I am using cruise control to constantly check my projects and so far it appears to be working better than continuum except for some minor issues.

If I have a project that depends on several other projects and I update one of those dependencies without updating its version number thus requiring no change in the parent pom, the parent will never get rebuilt.

Is this possible, or should I just go back and keep incrementing the pom after each change then make the corresponding changes in the parents as needed?

I was hoping this would be done automatically (if cruise control had tighter maven integration), so that I would magically know this change broke something downstream.

I am guessing my new format will probably be:

${date}.${buildNumber}

2009.12.18.1

Thanks, Walter

A: 

Unfortunately I don't know enough about cruise control to directly answer your question.

However I have had positive experience with Hudson. Hudson is widely used as a CI server, is free, and has excellent Maven integration plus handles what you describe perfectly.

Peter Lynch
I just set hudson up in about 5 minutes. It looks like it might work better for what I want. Cruise Control can probably do it, but configuration is a little more involved.
+1  A: 

If your projects are in a parent->child relationship in maven, building the parent should also the build its modules with the newly resolved dependencies everytime if you are using the install goal.
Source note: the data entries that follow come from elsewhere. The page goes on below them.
(* ===== verification/DnsResolve.v ===== *)
(** Name resolution of the connector
    ([proofbound-runtime-connector/src/dns.rs], from [resolve_service] to
    [exchange_query]): one query per message to the declared resolver, alias
    chains, deadlines and the canonical answer set.  The operating system (clock,
    random source, TCP stream) and SHA-256 are the fields of [Network], and the
    messages observed so far are the state of the [Net] monad. *)
From S2P Require Import Prelude Identity Network DnsMessage.
From Stdlib Require Import Ascii ZArith Lia Sorted.
From stdpp Require Import prelude strings list numbers gmap.
Export stdpp.list_relations.list.

(** * The environment *)

(** An [io::Result]: the code distinguishes [TimedOut] and [WouldBlock] from the
    other error kinds. *)
Inductive IoResult (A : Type) := Io_Ok (a : A) | Io_TimedOut | Io_Failed.
Arguments Io_Ok {A} a.
Arguments Io_TimedOut {A}.
Arguments Io_Failed {A}.

Class Network := {
  World : Type;
  Stream : Type;
  (** the greatest [Instant], in nanoseconds *)
  instant_limit : Z;
  (** [Instant::now], in nanoseconds *)
  now : World -> Z * World;
  (** [File::open("/dev/urandom")] and [read_exact] of two bytes *)
  urandom : World -> option (list byte) * World;
  (** [TcpStream::connect_timeout] *)
  connect_timeout : ResolverEndpoint -> Z -> World -> option Stream * World;
  set_write_timeout : Stream -> Z -> World -> bool * World;
  set_read_timeout : Stream -> Z -> World -> bool * World;
  (** [Write::write]: how many bytes were written *)
  write : Stream -> list byte -> World -> IoResult nat * World;
  (** [Read::read] into a buffer of the given length: the bytes read *)
  read : Stream -> nat -> World -> IoResult (list byte) * World;
  sha256 : list byte -> list byte
}.

Record DnsMessageObservation := mkDnsMessageObservation {
  dm_identity : Sha256Digest;
  dm_size : Z;
  dm_observed_ns : Z
}.
Record RecordResolution := mkRecordResolution {
  rr_chain : list DnsCnameObservation;
  rr_answers : list DnsAnswer
}.
Record DnsResolution := mkDnsResolution {
  dr_started : Z;
  dr_authority : AuthenticatedServiceSession;
  dr_messages : list DnsMessageObservation;
  dr_cname_chain : list DnsCnameObservation;
  dr_answers : list DnsAnswer
}.

(** * Pure parts *)

Definition zeros (n : nat) : list byte := replicate n (mkb 0).
Definition address_key (address : Address) : Z * list byte :=
  match address with V4 octets => (0%Z, octets ++ zeros 12) | V6 octets => (1%Z, octets) end.
Definition answer_order (left right : DnsAnswer) : comparison :=
  cmp_then (rcmp (address_key (an_address left)) (address_key (an_address right)))
    (cmp_then (an_record_expires_ns left ?= an_record_expires_ns right)%Z
       (cmp_then (rcmp (an_message left) (an_message right))
          (an_ttl_seconds left ?= an_ttl_seconds right)%Z)).
Definition canonicalize_answers (answers : list DnsAnswer) : list DnsAnswer :=
  dedup_by (fun left right => bool_decide (an_address left = an_address right))
    (sort_by (fun left right => is_less (answer_order left right)) answers).

Definition same_cname_path (left right : list DnsCnameObservation) : bool :=
  (length left =? length right)
  && forallb (fun lr : DnsCnameObservation * DnsCnameObservation =>
       bool_decide (cn_owner lr.1 = cn_owner lr.2) && bool_decide (cn_target lr.1 = cn_target lr.2))
       (zip left right).
Definition merge_cname_observations (ipv4 ipv6 : list DnsCnameObservation) :
    result DnsError (list DnsCnameObservation) :=
  if bool_decide (ipv4 = []) then Ok ipv6
  else if bool_decide (ipv6 = []) then Ok ipv4
  else if negb (same_cname_path ipv4 ipv6) then Err InvalidCnameChain
  else Ok (zip_with (fun a b => if (cn_expires_ns a <=? cn_expires_ns b)%Z then a else b) ipv4 ipv6).
Definition reconcile_chains (service : ServiceName) (ipv4 ipv6 : RecordResolution) (maximum_depth : Z) :
    result DnsError (list DnsCnameObservation) :=
  chain ← (if bool_decide (rr_answers ipv4 = []) then Ok (rr_chain ipv6)
           else if bool_decide (rr_answers ipv6 = []) || same_cname_path (rr_chain ipv4) (rr_chain ipv6)
           then Ok (rr_chain ipv4) else Err InvalidCnameChain);
  if (maximum_depth <? Z.of_nat (length chain))%Z
     || from_option (fun record => negb (bool_decide (cn_owner record = service))) false (head chain)
  then Err InvalidCnameChain
  else if existsb (fun candidate => negb (bool_decide (candidate = [])) && negb (same_cname_path candidate chain))
            [rr_chain ipv4; rr_chain ipv6]
  then Err InvalidCnameChain
  else merge_cname_observations (rr_chain ipv4) (rr_chain ipv6).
Based on your description, it sounds like you don't have a parent project with modules but instead of a handful of separate projects with dependencies between them. In this case, I would suggest you do two things

  1. Change the versions in top level of your poms and in your to include -SNAPSHOT on the end. This forces maven to check for new versions of any dependency in a specified timeframe - daily by default. This behavior can by altered by specifically changing the updatePolicy for your repositories - you can have it check every single time if you wish. When it comes to tag and then build/release your projects, you'll want to remove the -SNAPSHOT qualifier for the release, and then re-add it back in after incrementing your version number to support your next development cycle.
  2. In your CI server, you can force projects to build in succession. Since it looks like you switched to Hudson, it should involve setting up build trigger based on the completion of another project just like you'd like add a trigger for scm polling.
whaley
I'll give that a try later.
I changed the way I am labeling releases to now use SNAPSHOT. The main thing I need to do is force builds in succession or implement the parent-child relationship.I think the parent-child relationship will probably be the best and will give that a try. It is important that every time I change a child, that the changes are propagated to the parent so that I integration test all components automatically.